Work required:
Using the data below, return the stretch from the line that contains "#[export] Instance truthy_string" through the line that contains "fun v => match", both included, exactly as it stands and nothing beyond it.

═══

(** * Airtable base replicator: schema export and relay

    A shallow embedding of the two programs of the repository that carry
    logic: the schema exporter ([classifyField], [buildManualInstructions],
    [processSchema] of export-schema.js) and the Cloudflare worker that
    relays browser requests to the Airtable API (worker/index.js).

    JavaScript strings are modelled as [string] (the UTF-8 bytes of the
    text); concatenation, search and replacement by well-formed strings
    agree on both representations. *)

From Stdlib Require Import Ascii String.
From stdpp Require Import gmap strings list fin_maps.

Set Default Proof Using "Type".

(** ** JavaScript values and string methods used by the sources *)

Module Js.

(** The double quote and the line feed, written by code. *)
Definition dq : string := String (ascii_of_nat 34) EmptyString.
Definition nl : string := String (ascii_of_nat 10) EmptyString.

(** [Boolean(x)]: the test behind [x ? a : b], [if (x)], [x || y] and
    [filter(Boolean)].  A missing property reads as [undefined], which
    is [None] here. *)
Class Truthy (A : Type) := truthy : A -> bool.

#[export] Instance truthy_bool : Truthy bool := fun b => b.
#[export] Instance truthy_string : Truthy string :=
  fun s => match s with EmptyString => false | String _ _ => true end.
#[export] Instance truthy_option {A} `{Truthy A} : Truthy (option A) :=
  fun o => match o with Some a => truthy a | None => false end.

(** What a property of the schema may hold besides nothing: a string,
    or a member of [Object.prototype] that a read through a plain
    object reached.  [Inherited "toString"] is the function
    [Object.prototype.toString], and so on for every function of the
    prototype; [Inherited "__proto__"] is what the [__proto__] accessor
    gives for a plain object, [Object.prototype] itself.  All of them
    are objects, hence truthy, and equal ([===], and in a [Set]) only to
    themselves. *)
Inductive Value :=
  | Str (s : string)
  | Inherited (member : string).

#[export] Instance Value_eq_dec : EqDecision Value.
Proof. solve_decision. Defined.

#[export] Instance truthy_Value : Truthy Value :=
  fun v => match v with Str s => truthy s | Inherited _ => true end.

(** [a || b] on two values of one type. *)
Definition or_else {A} `{Truthy A} (a b : A) : A :=
  if truthy a then a else b.

(** [o || d] where [o] may be undefined and [d] is a plain value. *)
Definition or_default {A} `{Truthy A} (o : option A) (d : A) : A :=
  match o with
  | Some a => if truthy a then a else d
  | None => d
  end.

(** [c.toUpperCase()] for one character of ASCII text: the identity
    outside [a-z].  The sources upper-case type names and HTTP method
    names only. *)
Definition upper (c : ascii) : ascii :=
  let n := nat_of_ascii c in
  if (97 <=? n)%nat && (n <=? 122)%nat then ascii_of_nat (n - 32) else c.

(** [s.split("\n")[0]]. *)
Fixpoint first_line (s : string) : string :=
  match s with
  | EmptyString => EmptyString
  | String c s' =>
      if Ascii.eqb c (ascii_of_nat 10) then EmptyString
      else String c (first_line s')
  end.
Lemma populate_log (self : t) (log : list Request) (aurl : string) :
  truthy (auth_token self) = false ->
  resolved_auth_url self = Some aurl ->
  base_init (user_id self) (key self) aurl = Ok tt ->
  In (_auth_version self) recognized_versions ->
  snd (snd (_populate_hosts_and_request_paths transport json_loads json_dumps
              base_init _tuple_from_url get_endpoint (self, log)))
  = (log ++ [auth_request json_dumps (auth_connection_of self aurl)])%list.
Proof.
  intros H Hu Hi Hv. rewrite (populate_outcome self log aurl H Hu Hi).
  pose proof (authenticate_log transport json_loads json_dumps
                (auth_connection_of self aurl) log Hv) as L.
  destruct (OpenStackAuthConnection.authenticate transport json_loads json_dumps
              (auth_connection_of self aurl, log)) as [r [osa log']].
  cbn [snd] in L. subst log'.
  destruct r as [[]|e]; [|reflexivity].
  destruct (OpenStackAuthConnection.auth_token osa); [|reflexivity]. cbv zeta.
  destruct (new_catalog _ _); [|reflexivity].
  destruct (target_url _ _); [|reflexivity].
  destruct (_tuple_from_url _); reflexivity.
Qed.

(** X19.  On an unauthenticated connection with a recognized version,
    when the auth connection can be made for the auth URL (the forced
    one when there is one, the connection's own otherwise) the call
    sends exactly one request, the one of that version with the
    credentials of the connection, whatever the answer and whatever
    fails afterwards; when the constructor of the auth connection
    raises, the call raises the same, sends nothing and leaves the
    connection as it is. *)
Theorem populate_sends_request (self : t) (log : list Request) (aurl : string) :
  truthy (auth_token self) = false ->
  resolved_auth_url self = Some aurl ->
  In (_auth_version self) recognized_versions ->
  (base_init (user_id self) (key self) aurl = Ok tt ->
   snd (snd (_populate_hosts_and_request_paths transport json_loads json_dumps
               base_init _tuple_from_url get_endpoint (self, log)))
   = (log ++ [auth_request json_dumps (auth_connection_of self aurl)])%list) /\
  (forall e,
      base_init (user_id self) (key self) aurl = Raise e ->
      _populate_hosts_and_request_paths transport json_loads json_dumps
        base_init _tuple_from_url get_endpoint (self, log)
      = (Raise e, (self, log))).
Proof.
  intros H Hu Hv. split.
  - intros Hi. now apply populate_log.
  - intros e Hi. now apply (populate_init_failure self log aurl).
Qed.

(** X20.  When the auth connection is made and the authentication
    raises, the call raises the same and the connection is left as it
    was, still unauthenticated. *)
Theorem populate_authentication_failure
        (self : t) (log : list Request) (aurl : string) (e : exn) :
  truthy (auth_token self) = false ->
  resolved_auth_url self = Some aurl ->
  base_init (user_id self) (key self) aurl = Ok tt ->
  fst (OpenStackAuthConnection.authenticate transport json_loads json_dumps
         (auth_connection_of self aurl, log)) = Raise e ->
  _populate_hosts_and_request_paths transport json_loads json_dumps
    base_init _tuple_from_url get_endpoint (self, log)
  = (Raise e,
     (self,
      snd (snd (OpenStackAuthConnection.authenticate transport json_loads
                  json_dumps (auth_connection_of self aurl, log))))).
Proof.
  intros H Hu Hi. rewrite (populate_outcome self log aurl H Hu Hi).
  destruct (OpenStackAuthConnection.authenticate transport json_loads json_dumps
              (auth_connection_of self aurl, log)) as [r [osa log']].
  cbn [fst snd]. now intros ->.
Qed.

(** X21.  When the auth connection is made and the authentication
    returns, the call stores its token,
    builds the catalog of its payload under the connection's version,
    asks the driver for the endpoint on the connection that already
    holds token and catalog (unless a base URL is forced), and sets
    host, port, security and path from the URL. *)
Theorem populate_success
        (self : t) (log log' : list Request) (aurl : string)
        (osa : OpenStackAuthConnection.t) (tok url : value)
        (cat : OpenStackServiceCatalog) (tgt : string * Z * bool * string) :
  truthy (auth_token self) = false ->
  resolved_auth_url self = Some aurl ->
  base_init (user_id self) (key self) aurl = Ok tt ->
  OpenStackAuthConnection.authenticate transport json_loads json_dumps
    (auth_connection_of self aurl, log) = (Ok tt, (osa, log')) ->
  OpenStackAuthConnection.auth_token osa = Some tok ->
  new_catalog (OpenStackAuthConnection.urls osa) (Some (_auth_version self))
  = Ok cat ->
  target_url get_endpoint (set_service_catalog cat (set_auth_token tok self))
  = Ok url ->
  _tuple_from_url url = Ok tgt ->
  _populate_hosts_and_request_paths transport json_loads json_dumps
    base_init _tuple_from_url get_endpoint (self, log)
  = (Ok tt,
     (set_target tgt (set_service_catalog cat (set_auth_token tok self)), log')).
Proof.
  intros H Hu Hi Ha Ht Hc Hurl Htgt.
  rewrite (populate_outcome self log aurl H Hu Hi).
  rewrite Ha, Ht. cbv zeta. rewrite Hc, Hurl, Htgt. reflexivity.
Qed.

═══

Answer to the problem:
#[export] Instance truthy_string : Truthy string :=
  fun s => match s with EmptyString => false | String _ _ => true end.
#[export] Instance truthy_option {A} `{Truthy A} : Truthy (option A) :=
  fun o => match o with Some a => truthy a | None => false end.

(** What a property of the schema may hold besides nothing: a string,
    or a member of [Object.prototype] that a read through a plain
    object reached.  [Inherited "toString"] is the function
    [Object.prototype.toString], and so on for every function of the
    prototype; [Inherited "__proto__"] is what the [__proto__] accessor
    gives for a plain object, [Object.prototype] itself.  All of them
    are objects, hence truthy, and equal ([===], and in a [Set]) only to
    themselves. *)
Inductive Value :=
  | Str (s : string)
  | Inherited (member : string).

#[export] Instance Value_eq_dec : EqDecision Value.
Proof. solve_decision. Defined.

#[export] Instance truthy_Value : Truthy Value :=
  fun v => match v with Str s => truthy s | Inherited _ => true end.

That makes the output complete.